Dataset records:
= Beginning of Section =
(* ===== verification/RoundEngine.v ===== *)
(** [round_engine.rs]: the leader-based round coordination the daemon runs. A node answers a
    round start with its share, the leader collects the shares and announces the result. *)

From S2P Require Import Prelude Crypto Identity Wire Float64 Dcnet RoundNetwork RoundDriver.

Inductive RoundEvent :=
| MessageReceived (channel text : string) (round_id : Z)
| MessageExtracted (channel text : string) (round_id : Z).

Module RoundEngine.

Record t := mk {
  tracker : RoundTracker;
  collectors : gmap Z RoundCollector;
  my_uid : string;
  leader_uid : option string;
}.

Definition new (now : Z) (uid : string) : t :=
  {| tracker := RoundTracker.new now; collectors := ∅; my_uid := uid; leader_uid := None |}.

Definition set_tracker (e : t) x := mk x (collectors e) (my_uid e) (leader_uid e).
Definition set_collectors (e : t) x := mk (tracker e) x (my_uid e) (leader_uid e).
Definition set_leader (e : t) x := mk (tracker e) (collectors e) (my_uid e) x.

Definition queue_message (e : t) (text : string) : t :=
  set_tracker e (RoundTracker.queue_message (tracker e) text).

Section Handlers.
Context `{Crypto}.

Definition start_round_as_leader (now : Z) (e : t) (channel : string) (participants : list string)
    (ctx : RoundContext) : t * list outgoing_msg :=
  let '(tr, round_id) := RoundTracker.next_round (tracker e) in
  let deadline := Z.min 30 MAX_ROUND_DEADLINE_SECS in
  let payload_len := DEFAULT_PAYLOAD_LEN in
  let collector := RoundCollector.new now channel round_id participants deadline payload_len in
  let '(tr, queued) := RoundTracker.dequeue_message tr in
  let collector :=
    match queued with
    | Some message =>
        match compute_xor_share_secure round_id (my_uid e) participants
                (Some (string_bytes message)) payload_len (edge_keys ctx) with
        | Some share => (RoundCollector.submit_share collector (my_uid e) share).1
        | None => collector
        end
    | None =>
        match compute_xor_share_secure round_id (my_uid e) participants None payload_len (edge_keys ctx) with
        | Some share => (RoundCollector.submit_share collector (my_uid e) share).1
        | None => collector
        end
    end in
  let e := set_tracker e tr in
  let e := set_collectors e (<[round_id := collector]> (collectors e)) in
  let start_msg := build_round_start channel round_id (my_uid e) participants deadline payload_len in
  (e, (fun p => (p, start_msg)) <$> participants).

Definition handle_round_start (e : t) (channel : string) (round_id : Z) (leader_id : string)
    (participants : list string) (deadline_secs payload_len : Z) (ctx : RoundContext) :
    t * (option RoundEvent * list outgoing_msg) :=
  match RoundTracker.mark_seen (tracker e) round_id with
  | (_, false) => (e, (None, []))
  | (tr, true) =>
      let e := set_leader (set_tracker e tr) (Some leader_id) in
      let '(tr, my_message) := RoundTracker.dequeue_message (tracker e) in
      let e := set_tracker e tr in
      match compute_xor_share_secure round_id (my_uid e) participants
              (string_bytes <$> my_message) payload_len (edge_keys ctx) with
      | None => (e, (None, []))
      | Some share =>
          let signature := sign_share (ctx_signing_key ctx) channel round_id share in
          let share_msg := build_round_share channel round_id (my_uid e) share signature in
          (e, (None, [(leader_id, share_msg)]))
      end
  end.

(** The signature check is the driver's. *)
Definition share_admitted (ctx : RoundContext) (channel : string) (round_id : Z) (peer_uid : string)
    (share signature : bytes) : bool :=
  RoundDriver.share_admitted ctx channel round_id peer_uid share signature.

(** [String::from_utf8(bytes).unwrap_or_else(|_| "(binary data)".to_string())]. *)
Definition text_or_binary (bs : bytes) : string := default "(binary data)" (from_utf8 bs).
= End of Section =
= Beginning of Section =
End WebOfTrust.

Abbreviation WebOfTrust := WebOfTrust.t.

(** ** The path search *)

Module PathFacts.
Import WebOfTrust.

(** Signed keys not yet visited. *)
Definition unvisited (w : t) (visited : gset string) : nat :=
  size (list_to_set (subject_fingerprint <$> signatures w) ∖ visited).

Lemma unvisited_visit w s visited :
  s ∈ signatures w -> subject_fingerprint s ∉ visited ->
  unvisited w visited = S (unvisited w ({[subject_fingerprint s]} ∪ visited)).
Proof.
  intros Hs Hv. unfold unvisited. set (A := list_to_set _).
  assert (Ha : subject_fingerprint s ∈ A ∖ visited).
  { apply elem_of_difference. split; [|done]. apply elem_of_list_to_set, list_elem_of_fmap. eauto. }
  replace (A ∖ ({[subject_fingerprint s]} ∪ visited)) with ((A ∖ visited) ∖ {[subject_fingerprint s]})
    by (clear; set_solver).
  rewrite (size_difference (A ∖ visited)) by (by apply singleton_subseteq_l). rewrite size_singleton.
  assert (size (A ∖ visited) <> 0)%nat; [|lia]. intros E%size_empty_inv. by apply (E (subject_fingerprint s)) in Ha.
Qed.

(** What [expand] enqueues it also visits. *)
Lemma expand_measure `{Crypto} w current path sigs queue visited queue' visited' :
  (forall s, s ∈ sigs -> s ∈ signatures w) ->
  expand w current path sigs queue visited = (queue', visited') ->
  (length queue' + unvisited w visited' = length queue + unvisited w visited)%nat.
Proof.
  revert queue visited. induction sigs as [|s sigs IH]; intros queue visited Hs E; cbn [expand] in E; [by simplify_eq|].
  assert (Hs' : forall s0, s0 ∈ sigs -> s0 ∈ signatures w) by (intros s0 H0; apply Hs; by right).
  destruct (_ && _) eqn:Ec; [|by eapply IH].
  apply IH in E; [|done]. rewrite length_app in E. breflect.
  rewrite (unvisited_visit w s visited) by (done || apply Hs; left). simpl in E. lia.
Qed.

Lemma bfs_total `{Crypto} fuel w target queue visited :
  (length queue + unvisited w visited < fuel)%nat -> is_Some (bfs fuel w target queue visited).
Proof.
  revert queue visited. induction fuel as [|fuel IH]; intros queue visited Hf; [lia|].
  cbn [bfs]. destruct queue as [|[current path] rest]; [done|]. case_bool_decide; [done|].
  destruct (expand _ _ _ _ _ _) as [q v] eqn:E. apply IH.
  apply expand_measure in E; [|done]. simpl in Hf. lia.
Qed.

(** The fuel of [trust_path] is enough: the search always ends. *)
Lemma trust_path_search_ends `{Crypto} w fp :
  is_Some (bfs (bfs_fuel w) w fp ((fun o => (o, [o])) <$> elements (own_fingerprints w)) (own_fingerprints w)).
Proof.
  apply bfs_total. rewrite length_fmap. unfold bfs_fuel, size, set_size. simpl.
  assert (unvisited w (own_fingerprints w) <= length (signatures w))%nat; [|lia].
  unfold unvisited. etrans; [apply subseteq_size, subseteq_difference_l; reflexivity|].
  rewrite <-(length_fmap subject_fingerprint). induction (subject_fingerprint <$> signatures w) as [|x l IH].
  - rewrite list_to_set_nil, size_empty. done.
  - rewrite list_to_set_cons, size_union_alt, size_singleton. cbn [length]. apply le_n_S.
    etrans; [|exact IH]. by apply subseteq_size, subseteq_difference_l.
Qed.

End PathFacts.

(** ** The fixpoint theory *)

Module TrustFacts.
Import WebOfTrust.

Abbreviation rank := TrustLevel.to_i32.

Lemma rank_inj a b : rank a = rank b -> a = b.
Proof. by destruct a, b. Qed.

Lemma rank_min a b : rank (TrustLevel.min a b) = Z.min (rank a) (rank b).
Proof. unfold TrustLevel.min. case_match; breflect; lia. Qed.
= End of Section =
= Beginning of Section =
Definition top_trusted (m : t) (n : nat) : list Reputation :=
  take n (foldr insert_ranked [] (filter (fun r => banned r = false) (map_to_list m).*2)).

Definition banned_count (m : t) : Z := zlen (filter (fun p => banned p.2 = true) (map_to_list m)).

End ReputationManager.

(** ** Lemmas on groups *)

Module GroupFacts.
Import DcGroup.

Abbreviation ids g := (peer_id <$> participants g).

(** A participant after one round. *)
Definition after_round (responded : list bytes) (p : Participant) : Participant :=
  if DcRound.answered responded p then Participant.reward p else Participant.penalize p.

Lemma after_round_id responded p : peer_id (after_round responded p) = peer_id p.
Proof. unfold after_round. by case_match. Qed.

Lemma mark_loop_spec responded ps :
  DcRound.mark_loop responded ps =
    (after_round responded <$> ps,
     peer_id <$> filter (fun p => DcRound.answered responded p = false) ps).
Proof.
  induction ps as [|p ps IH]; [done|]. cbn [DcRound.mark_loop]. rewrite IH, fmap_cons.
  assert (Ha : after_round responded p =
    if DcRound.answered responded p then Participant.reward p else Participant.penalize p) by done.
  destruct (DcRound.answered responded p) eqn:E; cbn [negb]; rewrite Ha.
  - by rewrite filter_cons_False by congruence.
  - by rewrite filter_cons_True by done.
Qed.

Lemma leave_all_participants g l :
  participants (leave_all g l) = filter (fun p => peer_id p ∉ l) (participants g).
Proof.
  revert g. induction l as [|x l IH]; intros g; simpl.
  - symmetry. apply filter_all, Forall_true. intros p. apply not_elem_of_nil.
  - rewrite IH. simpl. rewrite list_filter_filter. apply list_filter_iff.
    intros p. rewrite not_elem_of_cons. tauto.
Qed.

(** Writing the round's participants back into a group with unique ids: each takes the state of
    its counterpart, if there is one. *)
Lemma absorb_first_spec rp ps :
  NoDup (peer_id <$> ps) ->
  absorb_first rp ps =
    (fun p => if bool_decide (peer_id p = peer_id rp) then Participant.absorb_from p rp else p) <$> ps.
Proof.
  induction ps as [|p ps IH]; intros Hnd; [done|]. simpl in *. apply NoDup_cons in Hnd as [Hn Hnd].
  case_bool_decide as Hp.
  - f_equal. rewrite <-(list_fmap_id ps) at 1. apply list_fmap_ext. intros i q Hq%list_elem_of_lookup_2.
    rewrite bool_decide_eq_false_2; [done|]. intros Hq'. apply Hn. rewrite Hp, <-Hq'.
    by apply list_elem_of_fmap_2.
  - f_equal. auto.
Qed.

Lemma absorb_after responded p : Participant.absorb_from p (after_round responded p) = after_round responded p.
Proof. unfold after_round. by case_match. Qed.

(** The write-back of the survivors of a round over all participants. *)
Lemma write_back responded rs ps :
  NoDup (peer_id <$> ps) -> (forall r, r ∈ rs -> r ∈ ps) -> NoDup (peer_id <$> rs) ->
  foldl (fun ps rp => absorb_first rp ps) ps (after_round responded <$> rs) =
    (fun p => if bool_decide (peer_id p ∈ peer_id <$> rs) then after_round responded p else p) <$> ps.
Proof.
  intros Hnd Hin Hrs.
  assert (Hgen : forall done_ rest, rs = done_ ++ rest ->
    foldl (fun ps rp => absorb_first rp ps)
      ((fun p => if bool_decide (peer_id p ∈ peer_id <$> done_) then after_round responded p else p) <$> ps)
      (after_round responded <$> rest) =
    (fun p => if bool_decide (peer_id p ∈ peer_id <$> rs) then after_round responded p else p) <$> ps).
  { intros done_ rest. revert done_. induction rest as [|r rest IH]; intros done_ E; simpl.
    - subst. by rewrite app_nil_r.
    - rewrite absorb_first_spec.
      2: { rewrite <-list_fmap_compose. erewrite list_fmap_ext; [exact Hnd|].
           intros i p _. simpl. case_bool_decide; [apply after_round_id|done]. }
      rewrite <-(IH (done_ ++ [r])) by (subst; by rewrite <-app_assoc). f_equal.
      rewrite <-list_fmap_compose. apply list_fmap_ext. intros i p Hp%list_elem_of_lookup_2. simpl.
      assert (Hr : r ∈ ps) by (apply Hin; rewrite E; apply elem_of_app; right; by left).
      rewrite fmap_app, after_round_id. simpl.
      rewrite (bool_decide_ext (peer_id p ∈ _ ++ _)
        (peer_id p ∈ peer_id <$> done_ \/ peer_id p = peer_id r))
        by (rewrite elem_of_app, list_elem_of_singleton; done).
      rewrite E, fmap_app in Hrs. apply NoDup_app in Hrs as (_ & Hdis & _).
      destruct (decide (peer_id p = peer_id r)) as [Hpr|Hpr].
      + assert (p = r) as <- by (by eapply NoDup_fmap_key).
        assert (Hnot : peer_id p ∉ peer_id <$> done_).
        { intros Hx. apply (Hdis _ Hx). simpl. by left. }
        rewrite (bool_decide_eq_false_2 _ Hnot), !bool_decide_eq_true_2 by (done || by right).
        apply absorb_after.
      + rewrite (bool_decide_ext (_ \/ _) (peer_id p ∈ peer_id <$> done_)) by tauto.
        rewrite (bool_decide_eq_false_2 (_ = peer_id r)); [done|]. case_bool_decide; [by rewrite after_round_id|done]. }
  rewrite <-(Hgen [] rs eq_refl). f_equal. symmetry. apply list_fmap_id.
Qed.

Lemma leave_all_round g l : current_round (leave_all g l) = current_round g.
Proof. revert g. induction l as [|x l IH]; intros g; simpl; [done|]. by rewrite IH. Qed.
= End of Section =
Exercise objective: Look over the listing above. Pick out and copy every line that includes "exact".

Solution to this problem:
    etrans; [|exact IH]. by apply subseteq_size, subseteq_difference_l.
      2: { rewrite <-list_fmap_compose. erewrite list_fmap_ext; [exact Hnd|].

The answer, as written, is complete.